(Collected data entries)
◆ ◆ ◆ ◆ ◆ ◆ ◆

(** Adding an empty table changes no translation. *)
Lemma walk_add_table m i e :
  0 ≤ i < 1024 → present (pde m i) = false →
  (∀ k, 0 ≤ k < 1024 → present (pde m k) = true → frame (pde m k) ≠ pd) →
  present e = true → frame e ≠ pd → (∀ k, 0 ≤ k < 1024 → present (getw m (frame e + 4 * k)) = false) →
  let m' := <[pd + 4 * i := e]> m in
  same_walk m m' ∧ ∀ k, 0 ≤ k < 1024 → pde m' k = if decide (i = k) then e else pde m k.
Proof.
  intros Hi Habs Htab He Hne Hempty m'.
  assert (∀ k, 0 ≤ k < 1024 → pde m' k = if decide (i = k) then e else pde m k) as Hpde.
  { intros k Hk. unfold pde, m'. rewrite getw_insert.
    destruct (decide (i = k)) as [->|]; [by rewrite decide_True|by rewrite decide_False by lia]. }
  assert (∀ f k, f `mod` 4096 = 0 → 0 ≤ k < 1024 → f ≠ pd → getw m' (f + 4 * k) = getw m (f + 4 * k)) as Hoff.
  { intros f k Hf Hk Hfn. unfold m'. rewrite getw_insert. apply decide_False. intros E.
    destruct (word_inj pd f i k) as [E' _]; [apply Hpd|done|done|done|done|congruence]. }
  split; [|done]. intros va. destruct (index_range va) as [Hdi Hti]. unfold walk.
  fold (pde m' (PAGE_DIRECTORY_INDEX va)) (pde m (PAGE_DIRECTORY_INDEX va)). rewrite Hpde by done.
  destruct (decide (i = PAGE_DIRECTORY_INDEX va)) as [->|].
  - rewrite He, Habs, Hoff by (done || apply frame_ok). by rewrite Hempty.
  - destruct (present (pde m (PAGE_DIRECTORY_INDEX va))) eqn:Hp; [|done]. rewrite Hoff; [done|apply frame_ok|done|by apply Htab].
Qed.

(** Writing an entry of a table changes the translation of its page only. *)
Lemma walk_set_entry m F i j v :
  tables_ok m F → 0 ≤ i < 1024 → 0 ≤ j < 1024 → present (pde m i) = true →
  let m' := <[frame (pde m i) + 4 * j := v]> m in
  (∀ va, walk m' pd va =
     if decide (PAGE_DIRECTORY_INDEX va = i ∧ PAGE_TABLE_INDEX va = j)
     then (if present v then Some v else None) else walk m pd va) ∧
  ∀ k, 0 ≤ k < 1024 → pde m' k = pde m k.
Proof.
  intros Hok Hi Hj Hp m'.
  assert (∀ f k, f `mod` 4096 = 0 → 0 ≤ k < 1024 → getw m' (f + 4 * k) =
            if decide (f = frame (pde m i) ∧ k = j) then v else getw m (f + 4 * k)) as Hoff.
  { intros f k Hf Hk. unfold m'. rewrite getw_insert.
    destruct (decide (f = frame (pde m i) ∧ k = j)) as [[-> ->]|Hn]; [by rewrite decide_True|].
    apply decide_False. intros E.
    destruct (word_inj (frame (pde m i)) f j k) as [E1 E2];
      [apply frame_ok|done|done|done|done|by destruct Hn]. }
  assert (∀ k, 0 ≤ k < 1024 → pde m' k = pde m k) as Hpde.
  { intros k Hk. unfold pde at 1. rewrite Hoff by (done || apply Hpd). apply decide_False.
    intros [E _]. by destruct (tab_ne _ _ Hok i Hi Hp). }
  split; [|done]. intros va. destruct (index_range va) as [Hdi Hti]. unfold walk.
  fold (pde m' (PAGE_DIRECTORY_INDEX va)) (pde m (PAGE_DIRECTORY_INDEX va)). rewrite Hpde by done.
  destruct (decide (PAGE_DIRECTORY_INDEX va = i ∧ PAGE_TABLE_INDEX va = j)) as [[-> ->]|Hn].
  - rewrite Hp, Hoff by (done || apply frame_ok). by rewrite decide_True.
  - destruct (present (pde m (PAGE_DIRECTORY_INDEX va))) eqn:Hpv; [|done].
    rewrite Hoff by (done || apply frame_ok). rewrite decide_False; [done|].
    intros [E Ej]. destruct Hn. split; [|done]. by apply (tab_inj _ _ Hok).
Qed.

End walk.

(** ** The operations *)

Section correctness.
Context {A C : Type} `{PageAllocator A} `{Console C} (L : layout).
Abbreviation pd := (pageDirectory L).
Implicit Types s : mmu A C.

(** The static tables are page aligned, in the kernel's image (linker.ld). *)
Record layout_ok : Prop := {
  lay_pd : 0x9000 ≤ pd < 0x98000 ∧ pd `mod` 4096 = 0;
  lay_first : 0x9000 ≤ firstPageTable L < 0x98000 ∧ firstPageTable L `mod` 4096 = 0;
  lay_apart : pd ≠ firstPageTable L
}.
Hypothesis HL : layout_ok.

Lemma pd_aligned : 0 ≤ pd < 2 ^ 32 ∧ pd `mod` 4096 = 0.
Proof. destruct HL as [[? ?] _ _]. split; [lia|done]. Qed.
(* ===== verification/System.v ===== *)
(** * The whole system: tasks that use the memory manager

    Kernel.v runs the kernel's own steps: interrupts, scheduler calls and output.
    Here the tasks also allocate and free heap blocks and physical pages, map and
    unmap pages outside the kernel's 4 MiB, and write to the memory they own.
    The invariant keeps free pages, page tables and the tasks' memory apart, and
    the kernel mapped at its own addresses. *)

From S2P Require Import Prelude Physical Kmalloc Isr Io Scheduler Vga Interfaces Paging Drivers Idt Kernel.
Import Io Isr Kernel.

Module System.

(** What the tasks hold: the addresses of physical pages and of heap blocks they
    were given and have not returned. *)
Record holdings : Type := mkHoldings {
  h_pages : gset Z;
  h_blocks : gset Z
}.

(** The space [paging_init] maps to itself: code, stacks, tables and heap of the
    kernel lie in it. *)
Definition KERNEL_SPACE : Z := 0x400000.

(** A new page table would come from a page that the kernel can reach. *)
Definition low_page_free (k : kernel) : Prop :=
  ∃ p, 512 ≤ p < 1024 ∧ Physical.page_free (Physical.pageBitMap (k_phys k)) p = true.
Definition has_table (I : image) (va : Z) (k : kernel) : bool :=
  Paging.present (Paging.pde (Paging.pageDirectory (page_layout I)) (k_pmem k) (Paging.PAGE_DIRECTORY_INDEX va)).

Definition store_word (a v : Z) (k : kernel) : kernel :=
  mkKernel (k_eflags k) (k_phys k) (k_heap k) (k_idt k) (k_ticks k) (k_console k) (k_sched k)
    (<[a := v]> (k_pmem k)) (k_cr0 k) (k_cr3 k) (k_tlb k).

(** A call of the memory manager by a task, when the rules allow it, and what the
    task holds after it. *)
Inductive call : Type :=
| CMalloc (size : Z)
| CFree (p : Z)
| CAllocPage
| CFreePage (a : Z)
| CMap (va pa flags : Z)
| CUnmap (va : Z).

Definition run_call (I : image) (c : call) : M kernel Z :=
  match c with
  | CMalloc size => on_heap (Kmalloc.kmalloc size)
  | CFree p => _ ← on_heap (Kmalloc.kfree p); mret 0
  | CAllocPage => on_phys Physical.physical_alloc_page
  | CFreePage a => _ ← on_phys (Physical.physical_free_page a); mret 0
  | CMap va pa flags => on_mmu (Paging.paging_map (page_layout I) va pa flags)
  | CUnmap va => on_mmu (Paging.paging_unmap (page_layout I) va)
  end.

Definition may_call (I : image) (c : call) (k : kernel) (h : holdings) : Prop :=
  match c with
  | CMalloc size => 0 ≤ size < 2 ^ 32
  | CFree p => p ∈ h_blocks h ∨ p = Kmalloc.NULL
  | CAllocPage => True
  | CFreePage a => a ∈ h_pages h
  | CMap va pa flags => KERNEL_SPACE ≤ va < 2 ^ 32 ∧ (has_table I va k = true ∨ low_page_free k)
  | CUnmap va => KERNEL_SPACE ≤ va < 2 ^ 32
  end.

Definition after_call (c : call) (r : Z) (h : holdings) : holdings :=
  match c with
  | CMalloc _ => if decide (r = Kmalloc.NULL) then h else mkHoldings (h_pages h) ({[r]} ∪ h_blocks h)
  | CFree p => mkHoldings (h_pages h) (h_blocks h ∖ {[p]})
  | CAllocPage => if decide (r = 0) then h else mkHoldings ({[r]} ∪ h_pages h) (h_blocks h)
  | CFreePage a => mkHoldings (h_pages h ∖ {[a]}) (h_blocks h)
  | CMap _ _ _ | CUnmap _ => h
  end.

(** A step of the system: one of the kernel's, a call, or a task's write to a block
    or a page it holds. *)
Inductive sys_step (dev : device) (I : image) : kernel * holdings → kernel * holdings → Prop :=
| sys_kernel k k' h : kernel_step dev I k k' → sys_step dev I (k, h) (k', h)
| sys_call c r k k' h :
    may_call I c k h → run_call I c k = Some (r, k') → sys_step dev I (k, h) (k', after_call c r h)
| sys_write_block k h bs x v :
    Kmalloc.heap_rep (k_heap k) bs → Kmalloc.in_payload Kmalloc.heap_start bs x →
    sys_step dev I (k, h) (with_heap (Kmalloc.set_mem (<[x := v]> (Kmalloc.mem (k_heap k))) (k_heap k)) k, h)
| sys_write_page k h a i v :
    a ∈ h_pages h → 0 ≤ i < 1024 → sys_step dev I (k, h) (store_word (a + 4 * i) v k, h).

(** From booting on, with nothing handed out. *)
Definition reachable (dev : device) (I : image) (s : kernel * holdings) : Prop :=
  ∃ k0 k1, power_on k0 ∧ kmain dev I k0 = Some (tt, k1) ∧
    rtc (sys_step dev I) (k1, mkHoldings ∅ ∅) s.

(** ** The invariant *)

Section invariant.
Context (dev : device) (I : image) (HI : image_ok I).
Abbreviation L := (page_layout I).
Abbreviation pd := (Paging.pageDirectory L).

(** [F] are the free pages. *)
Record sys_inv (F : gset Z) (k : kernel) (h : holdings) : Prop := {
  si_kernel : kernel_inv I F k;
  si_free : ∀ p, p ∈ F → 512 ≤ p < 16384;
  si_pages : ∀ a, a ∈ h_pages h → ∃ p, 512 ≤ p < 16384 ∧ a = p * 4096 ∧ p ∉ F;
  si_tables : ∀ a, a ∈ h_pages h → ¬ Paging.is_table L (k_pmem k) a;
  si_tables_low : ∀ f, Paging.is_table L (k_pmem k) f → f < KERNEL_SPACE;
  si_low : ∀ va, 0 ≤ va < KERNEL_SPACE →
    ∃ pte, Paging.walk (k_pmem k) pd va = Some pte ∧ Paging.frame pte = va / 4096 * 4096;
  si_heap : Kmalloc.kclient_inv (k_heap k, h_blocks h)
}.

(** The memory the tasks hold is as before: the words of the pages held in [h], and
    those of the heap blocks that are allocated before and after. *)
Definition pages_kept (h : holdings) (k k' : kernel) : Prop :=
  ∀ a i, a ∈ h_pages h → 0 ≤ i < 1024 → getw (k_pmem k') (a + 4 * i) = getw (k_pmem k) (a + 4 * i).
Definition blocks_kept (k k' : kernel) : Prop :=
  ∀ bs bs' w, Kmalloc.heap_rep (k_heap k) bs → Kmalloc.heap_rep (k_heap k') bs' →
    Kmalloc.in_payload Kmalloc.heap_start bs w → Kmalloc.in_payload Kmalloc.heap_start bs' w →
    Kmalloc.mem (k_heap k') !! w = Kmalloc.mem (k_heap k) !! w.
Definition kept (h : holdings) (k k' : kernel) : Prop := pages_kept h k k' ∧ blocks_kept k k'.
(** The page [512], held and mapped at 4 MiB, is used there, unmapped and freed. *)
Lemma paging_test_mapped_spec F k pte :
  mem_phase F (mkHoldings {[512 * 4096]} ∅) k →
  Paging.walk (k_pmem k) pd 0x400000 = Some pte → Paging.frame pte = 512 * 4096 →
  getw (k_pmem k) (512 * 4096) = 0xCAFEBABE →
  wp (paging_test_mapped I 0x400000 (512 * 4096)) (λ r k', r = Passed ∧
    (∀ va', 0 ≤ va' < 2 ^ 32 → Paging.walk (k_pmem k') pd va' =
       if decide (va' / 4096 = 0x400000 / 4096) then None else Paging.walk (k_pmem k) pd va') ∧
    mem_phase ({[512]} ∪ F) (mkHoldings ∅ ∅) k') k.
Proof.
  intros H Hpte Hf Hval. unfold paging_test_mapped. assert (k_pmem k = k_pmem k) as M by done. mem_say H M.
  wp_step. apply (mem_read _ _ _ H _ pte); [lia|done|by rewrite M|]. clear H. rewrite M, Hf, Hval.
  clear M. intros k2 H M. change (negb (0xCAFEBABE =? 0xCAFEBABE)) with false. cbv iota. mem_say H M.
  wp_step. apply (mem_write _ _ _ H _ _ pte); [lia|done|by rewrite M| |].
  { rewrite Hf. apply (si_tables _ _ _ _ (proj1 H)). cbn [h_pages]. by apply elem_of_singleton. }
  clear H. rewrite M, Hf. clear M. intros kz H M W4. rewrite M in W4.
  wp_step. apply (mem_read_low _ _ _ H); [lia|]. clear H. rewrite M, getw_insert, decide_True by done.
  clear M. intros kv H M. change (negb (0xDEADBEEF =? 0xDEADBEEF)) with false. cbv iota. mem_say H M.
  wp_step. apply (mem_unmap _ _ _ H); [unfold KERNEL_SPACE; lia|]. clear H. intros r ku H Hres.
  destruct (unmap_result_mapped _ _ _ _ pte Hres) as [-> W5]; [done|by rewrite M, W4|]. rewrite M in W5. clear M Hres.
  assert (k_pmem ku = k_pmem ku) as M by done. mem_say H M.
  change (negb (0 =? 0)) with false. cbv iota. mem_say H M.
  wp_step. eapply (mem_free _ _ _ H); [cbn [h_pages]; by apply elem_of_singleton|]. clear H. mem_keep H M.
  do 2 mem_say H M. wp_step. split; [done|]. split.
  - intros va' Hva'. rewrite M, W5 by done. by rewrite W4.
  - replace (mkHoldings ∅ ∅) with (mkHoldings ({[512 * 4096]} ∖ {[512 * 4096]} : gset Z) ∅) by (f_equal; set_solver). exact H.
Qed.

Lemma paging_test_spec F k :
  mem_phase F (mkHoldings ∅ ∅) k → Paging.lowest 512 F → 513 ∈ F → Paging.walk (k_pmem k) pd 0x400000 = None →
  wp (paging_test I) (λ r k', r = Passed ∧
    (∀ va', 0 ≤ va' < 2 ^ 32 → Paging.walk (k_pmem k') pd va' = Paging.walk (k_pmem k) pd va') ∧
    ∃ F', mem_phase F' (mkHoldings ∅ ∅) k' ∧ 512 ∈ F' ∧ ∀ q, q ∈ F → q ∈ F' ∨ q = 513) k.
Proof.
  intros H H512 H513 Hfree. unfold paging_test. assert (k_pmem k = k_pmem k) as M by done.
  assert (513 ∈ F ∖ {[512]}) as Hin by set_solver. do 2 mem_say H M. change 0x200000 with (512 * 4096).
  wp_step. apply (mem_write_low _ _ _ H); [lia|by apply (free_no_table _ _ _ H), H512|].
  clear H. rewrite M. clear M. intros kw H M W. rewrite M in W.
  wp_step. apply (mem_read_low _ _ _ H); [lia|]. clear H. rewrite M, getw_insert, decide_True by done.
  clear M. intros kr H M. change (negb (0x12345678 =? 0x12345678)) with false. cbv iota.
  mem_say H M. wp_step. apply (mem_alloc _ _ _ H 512 _ H512). clear H. mem_keep H M. mem_say H M.
  change (512 * 4096 =? 0) with false. change (negb (Z.land (512 * 4096) (Paging.PAGE_SIZE - 1) =? 0)) with false. cbv iota.
  mem_say H M. pose proof (H512) as [H512F Hmin].
  assert (¬ Paging.is_table L (<[512 * 4096 := 0x12345678]> (k_pmem k)) (512 * 4096)) as Hnt
    by (rewrite <- M; apply (si_tables _ _ _ _ (proj1 H)); set_solver).
  wp_step. apply (mem_write_low _ _ _ H); [lia|by rewrite M|].
  clear H. rewrite M. clear M. intros kx H M W2. rewrite M in W2.
  rewrite insert_insert_eq in M, W2. do 2 mem_say H M.
  wp_step. apply (mem_map _ _ _ H); [unfold KERNEL_SPACE; lia|exists 513; split; [done|lia]|].
  clear H. intros r km F' H Hkept Hres Htaken.
  destruct (map_result_fresh _ _ _ _ _ _ _ Hres) as [-> W3]; [done|done|by intros E; rewrite E in Hin|by rewrite M, W2, W|]. rewrite M in W3.
  specialize (Hkept (512 * 4096) 0 ltac:(set_solver) ltac:(lia)). rewrite M, !Z.add_0_r, getw_insert, decide_True in Hkept by done.
  clear M. assert (k_pmem km = k_pmem km) as M by done. mem_say H M.
  change (negb (0 =? 0)) with false. cbv iota. mem_say H M.
  replace (mkHoldings _ _) with (mkHoldings {[512 * 4096]} ∅) in H by (simpl; f_equal; set_solver).
  use_wp (paging_test_mapped_spec _ _ (Paging.map_entry (512 * 4096) Paging.PAGE_WRITABLE) H).
  - rewrite M, W3 by lia. by rewrite decide_True.
  - apply Paging.map_entry_frame; [lia|apply Z_mod_mult].
  - by rewrite M.
  - intros v k' (-> & W5 & H'). split; [done|]. split.
    + intros va' Hva'. rewrite W5, M, W3, W2, W by done.
      case_decide as E; [|done]. symmetry. rewrite <- Hfree. by apply Paging.walk_page.
    + eexists. split; [exact H'|]. split; [set_solver|]. intros q Hq.
      destruct (decide (q = 512)) as [->|Hne]; [left; set_solver|].
      destruct (Htaken q) as [?|[Hl1 Hl2]]; [set_solver|left; set_solver|right].
      pose proof (Hl2 513 Hin). pose proof (Hmin q Hq). lia.
Qed.

(** ** The test of the scheduler *)

(** [sched_phase F h n k]: the slots 1 to [n - 1] hold ready tasks, the others none. *)
Definition sched_phase (F : gset Z) (h : holdings) (n : Z) (k : kernel) : Prop :=
  sys_inv I F k h ∧ k_heap k = k_heap k0 ∧ k_pmem k = k_pmem k0 ∧
  ∀ i, 1 ≤ i < 16 → Scheduler.has_state (k_sched k) (Scheduler.Slot i)
    (if decide (i < n) then Scheduler.TASK_READY else Scheduler.TASK_TERMINATED).

Lemma sched_say F h n k str (Q : unit → kernel → Prop) :
  sched_phase F h n k → 37 ∉ cstr str → (∀ k', sched_phase F h n k' → Q tt k') → wp (say str []) Q k.
Proof.
  intros (Hinv & Hh & Hm & Hst) Hn HQ. pose proof (si_kernel _ _ _ _ Hinv) as Hki.
  apply wp_say; [by rewrite format_plain|apply (ki_vga _ _ _ Hki)|].
  intros v Hv. apply HQ. split; [|done]. apply (quiet_safe I F k); [done| |done].
  apply (quiet_inv I F k); [done|done|apply (ki_sched _ _ _ Hki)|done|apply (ki_ticks _ _ _ Hki)].
Qed.

Lemma phase_free_slot F h n k :
  sched_phase F h n k → 1 ≤ n < 16 → Scheduler.free_slot (k_sched k) = Some n.
Proof.
  intros (Hinv & _ & _ & Hst) Hn. pose proof (ki_sched _ _ _ (si_kernel _ _ _ _ Hinv)) as [Hb _].
  destruct (Hst n Hn) as (t & Ht & Hterm). rewrite decide_False in Hterm by lia.
  destruct (Scheduler.free_slot (k_sched k)) as [i|] eqn:Hf.
  - destruct (Scheduler.free_slot_spec (sched_layout I) _ i Hb Hf) as (Hi & _ & ti & Hti & Hit & _).
    destruct (decide (n < i)) as [Hlt|]; [destruct (Scheduler.free_slot_first _ i n Hf ltac:(lia)); by exists t|].
    destruct (Hst i Hi) as (ti' & Hti' & Hit'). assert (ti' = ti) as -> by congruence.
    case_decide; [congruence|]. f_equal. lia.
  - eapply (List.find_none _ _) with (x := n) in Hf.
    + unfold Scheduler.is_state in Hf. rewrite Ht in Hf. by apply bool_decide_eq_false in Hf.
    + apply list_elem_of_In, elem_of_seqZ. unfold Scheduler.MAX_TASKS. lia.
Qed.

Lemma sched_task_create F h n k e (Q : Z → kernel → Prop) :
  sched_phase F h n k → 1 ≤ n < 16 → e ≠ 0 → (∀ k', sched_phase F h (n + 1) k' → Q n k') →
  wp (on_sched (Scheduler.task_create (sched_layout I) e)) Q k.
Proof.
  intros Hk Hn He HQ. pose proof (phase_free_slot F h n k Hk Hn) as Hf. destruct Hk as (Hinv & Hh & Hm & Hst).
  pose proof (si_kernel _ _ _ _ Hinv) as Hki. pose proof (ki_sched _ _ _ Hki) as Hs.
  apply (sched_inv_eflags _ (k_eflags k)) in Hs as Hs0. unfold on_sched. wp_step.
  use_wp (Scheduler.task_create_spec (sched_layout I) e (set_eflags (k_eflags k) (k_sched k))); [apply Hs0|].
  intros v s'. rewrite decide_False by done.
  change (Scheduler.free_slot (set_eflags _ ?s)) with (Scheduler.free_slot s). rewrite Hf.
  intros (-> & t & Ht & ->). set (s' := Scheduler.created _ _ _ _ _). apply HQ.
  assert (Scheduler.sched_inv (sched_layout I) s') as Hs' by (by apply Scheduler.created_inv).
  split; [|split; [done|split; [done|]]].
  - apply (quiet_safe I F k); [done| |done]. apply (quiet_inv I F k); [done|done|done|apply (ki_vga _ _ _ Hki)|apply (ki_ticks _ _ _ Hki)].
  - intros i Hi. unfold Scheduler.has_state. cbn [k_sched with_eflags with_sched]. unfold s', Scheduler.created.
    rewrite Scheduler.task_of_put by (exists t; exact Ht). destruct (decide (Scheduler.Slot n = Scheduler.Slot i)) as [[= ->]|Hne].
    + eexists. split; [done|]. by rewrite decide_True by lia.
    + destruct (Hst i Hi) as (ti & Hti & E). exists ti. split; [done|].
      assert (i ≠ n) by congruence. rewrite E. by destruct (decide (i < n)), (decide (i < n + 1)); try lia.
Qed.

◆ ◆ ◆ ◆ ◆ ◆ ◆

Look through the entries above; find each line with the word "left" and copy it.

      destruct (decide (q = 512)) as [->|Hne]; [left; set_solver|].
      destruct (Htaken q) as [?|[Hl1 Hl2]]; [set_solver|left; set_solver|right].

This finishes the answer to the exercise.